Anna Schmidt Interior Design is a Jupiter-based commercial interior design firm that specializes in one-of-a-kind spaces for restaurant and hospitality clients, including Orlando-area hotspots Cask & Larder, Quantum Leap Winery, and Cocina 214.
I spent too much time micro-managing my staff. I was afraid to let go of things.
I wanted to start my own business since I was 16 years old—I didn’t know what the business was yet! It was a goal for me. You can go to college for a particular line of study—I went for design and interior architecture—but you still don’t [learn] how to start a business. We all go into these trades but no one is really taught that as part of your training.
A couple of years after I started my business, I’d already hired a couple employees, and I began to recognize that I was micro managing.
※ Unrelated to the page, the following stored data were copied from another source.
Definition nimbleServerComposeAuthoritativeSteps parties (game : Game) :
    outcome (list NimbleServerLocalParty * Game * Z) :=
  while_loop compose_fuel
    (fun '(parties, game, writtenAuthoritativeSteps) =>
      let authoritativeSteps := Game.authoritativeSteps game in
      shouldAdvance ← shouldAdvanceAuthoritative (Game.participants game) authoritativeSteps;
      if negb shouldAdvance
      then Ret (Return (parties, game, s32 writtenAuthoritativeSteps))
      else
        let lookingFor := expectedWriteId authoritativeSteps in
        '(parties, pool, composeStepBuffer, authoritativeStepOctetCount) ←
          composeOneAuthoritativeStep parties (Game.participants game) lookingFor 1024;
        let game := Game.set_participants pool game in
        if authoritativeStepOctetCount <=? 0 then Ret (Return (parties, game, 0))
        else
          let '(authoritativeSteps, octetsWritten) :=
            nbsStepsWrite authoritativeSteps lookingFor composeStepBuffer in
          let game := Game.set_authoritativeSteps authoritativeSteps game in
          if octetsWritten <? 0 then Ret (Return (parties, game, octetsWritten))
          else Ret (Continue (parties, game, u64 (writtenAuthoritativeSteps + 1))))
    (parties, game, 0).

End AuthoritativeSteps.
(** ** incoming_predicted_steps.c

    The last component is the step id the client waits for and its receive
    mask, the two out parameters, when they were written. *)
Definition nimbleServerHandleIncomingSteps parties foundGame (inStream : FldInStream)
    transportConnection :
    outcome (list NimbleServerLocalParty * Game * FldInStream * Z * option (Z * Z)) :=
  match Conn.assignedParty transportConnection with
  | None => Ret (parties, foundGame, inStream, NimbleServerErrSerialize, None)
  | Some p =>
      party ← load parties p;
      if bool_decide (Party.state party = NimbleServerLocalPartyStateDissolved) then
        parties ← store parties p
          (Party.set_warningCount (u32 (Party.warningCount party + 1)) party);
        Ret (parties, foundGame, inStream, NimbleServerErrDatagramFromDisconnectedConnection,
             None)
      else
        let '(inStream, errorCode, (clientWaitingForStepId, receiveMask)) :=
          nbsPendingStepsInSerializeHeader inStream in
        if errorCode <? 0 then Ret (parties, foundGame, inStream, errorCode, None)
        else
          let participants := Game.participants foundGame in
          '(pool, party, inStream, addedStepsCountOrError) ←
            nimbleServerLocalPartyDeserializePredictedSteps (Pool.participants participants)
              party inStream;
          parties ← store parties p party;
          Ret (parties, Game.set_participants (Pool.set_participants pool participants) foundGame,
               inStream, addedStepsCountOrError, Some (clientWaitingForStepId, receiveMask))
  end.

(** ** transport_connection_stats.c *)
Definition nimbleServerTransportConnectionUpdateStats parties transportConnection foundGame
    (clientWaitingForStepId : Z) : outcome (list NimbleServerLocalParty * TransportConnection) :=
  parties ←
    match Conn.assignedParty transportConnection with
    | Some p =>
        party ← load parties p;
        store parties p (Party.set_incomingStepCountInBufferStats
          (statsIntAdd (Party.incomingStepCountInBufferStats party)
             (s32 (Party.stepsInBufferCount party))) party)
    | None => Ret parties
    end;
  let stepsBehindForClient :=
    u32 (expectedWriteId (Game.authoritativeSteps foundGame) - clientWaitingForStepId) in
  let transportConnection := Conn.set_stepsBehindStats
    (statsIntAdd (Conn.stepsBehindStats transportConnection) (s32 stepsBehindForClient))
    transportConnection in
  Ret (parties,
       Conn.set_debugCounter (u64 (Conn.debugCounter transportConnection + 1))
         transportConnection).

(** ** send_authoritative_steps.c *)
Definition MAX_RANGES_COUNT : Z := 3.
Definition maxStepsCount : Z := 8.
Definition maxRedundancyStepCount : Z := 20.

(** [ranges[rangeCount] = range], in the local array of [MAX_RANGES_COUNT + 1]. *)
Definition set_range (ranges : list NbsPendingRange) (rangeCount : Z) (range : NbsPendingRange) :
    outcome (list NbsPendingRange) :=
  if (rangeCount <? 0) || (MAX_RANGES_COUNT <? rangeCount) then Halt OutOfBounds
  else Ret (take (Z.to_nat rangeCount) ranges ++ [range]).

Definition nimbleServerSendStepRanges parties (outStream : FldOutStream) transportConnection
    foundGame (clientWaitingForStepId receiveMask : Z) :
    outcome (FldOutStream * TransportConnection * Z) :=
  let steps := Game.authoritativeSteps foundGame in
  '(transportConnection, ranges, rangeCount, (lastReceivedStepFromClient, bufferDelta,
      authoritativeBufferDelta), error) ←
    (if clientWaitingForStepId <? expectedReadId steps
     then Ret (transportConnection, [], 0, (0, 0, 0), None)
     else
       let '(pendingRangeCount, ranges) :=
         nbsPendingStepsRanges clientWaitingForStepId (expectedWriteId steps) receiveMask
           MAX_RANGES_COUNT maxStepsCount in
       if pendingRangeCount <? 0
       then Ret (transportConnection, [], 0, (0, 0, 0), Some pendingRangeCount)
       else
         '(ranges, rangeCount) ←
           (if clientWaitingForStepId <? expectedWriteId steps then
              let availableCount := u32 (expectedWriteId steps - clientWaitingForStepId) in
              let availableCount :=
                if maxRedundancyStepCount <? availableCount then maxRedundancyStepCount
                else availableCount in
              ranges ← set_range ranges pendingRangeCount
                         (mkRange clientWaitingForStepId availableCount);
              Ret (ranges, pendingRangeCount + 1)
            else Ret (ranges, pendingRangeCount));
         let transportConnection :=
           if rangeCount =? 0
           then Conn.set_noRangesToSendCounter
                  (u8 (Conn.noRangesToSendCounter transportConnection + 1)) transportConnection
           else Conn.set_noRangesToSendCounter 0 transportConnection in
         deltas ←
           match Conn.assignedParty transportConnection with
           | Some p =>
               party ← load parties p;
               Ret (Party.highestReceivedStepId party, Party.stepsInBufferCount party,
                    s32 (s32 (Party.highestReceivedStepId party) - s32 (expectedWriteId steps)))
           | None => Ret (0, 0, 0)
           end;
         Ret (transportConnection, ranges, rangeCount, deltas, None));
  match error with
  | Some code => Ret (outStream, transportConnection, code)
  | None =>
      let '(outStream, serializeErr) :=
        nimbleSerializeServerOutStepHeader outStream lastReceivedStepFromClient bufferDelta
          (s8 authoritativeBufferDelta) in
      if serializeErr <? 0 then Ret (outStream, transportConnection, serializeErr)
      else
        let '(outStream, code) :=
          nbsPendingStepsSerializeOutRanges outStream steps (take (Z.to_nat rangeCount) ranges) in
        Ret (outStream, transportConnection, code)
  end.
I got to the point where I thought, ‘there has got to be a better, more streamlined way to do this.’
Details are everything in this business. In architecture and design, if you miss one detail it can be a catastrophic mistake. Sometimes the technicalities of this business can really get to people. I always tell people, if you don’t like details, don’t do this. Specifically, in commercial design, you have to know your product.
Not only was I driving myself crazy, I’m sure I was driving my employees crazy too. I really didn’t know if I was coming or going. I would work until one or two in the morning—it was constant. Only when [the employees] were gone could I really do the design stuff that I needed to do.
It got to the point where I felt like I had to create lists for everything. I was coming in early and staying late in order to make lists for everybody else. At some point, I said, ‘Wait a minute. I’m hiring all these people, so they need to recognize what they need to do. That’s their job.’ I was afraid to just let them figure it out, and that was taking up so much of my time. And they were obviously very capable.
The biggest lesson was: Stop being afraid that you don’t know everything.
Around this same time, I learned about Designing Profits, a group of design business owners and entrepreneurs. And I’m so grateful that I got to learn from these other people. And that was the lesson.
Joining the group was definitely an investment, but it was worth the money to me because we met every six months, typically for three full days—in Cancun, Chicago, Vegas and so on. It was intensive. We would meet and then have breakout groups during the day [for those in] residential versus commercial design.
Afterward, we would all take back home with us all this information or best practices on things that were plaguing us at the time. So I would have all these great ideas from older peers of mine and other people in the business. After a while, we started to bring along key [staffers]. And we got so much out of it because I could come back and work on new things: new ideas for marketing, new ideas for negotiating, new ideas for fee structure. And you know, those are things you absolutely do not learn in design school and definitely not working for someone else.
I also did phenomenal networking with people that I still keep in contact with. And eventually I got to the point where I was, ‘Anna you can trust yourself.’ The people you meet along the way, they started somewhere. The biggest lesson was, ‘stop being afraid that you don’t know everything.’ It’s impossible to know everything.
I finally realized that it is okay to pick up a phone and reach out to other people that know more than you. Even today, I still reach out to peers because you can never stop learning.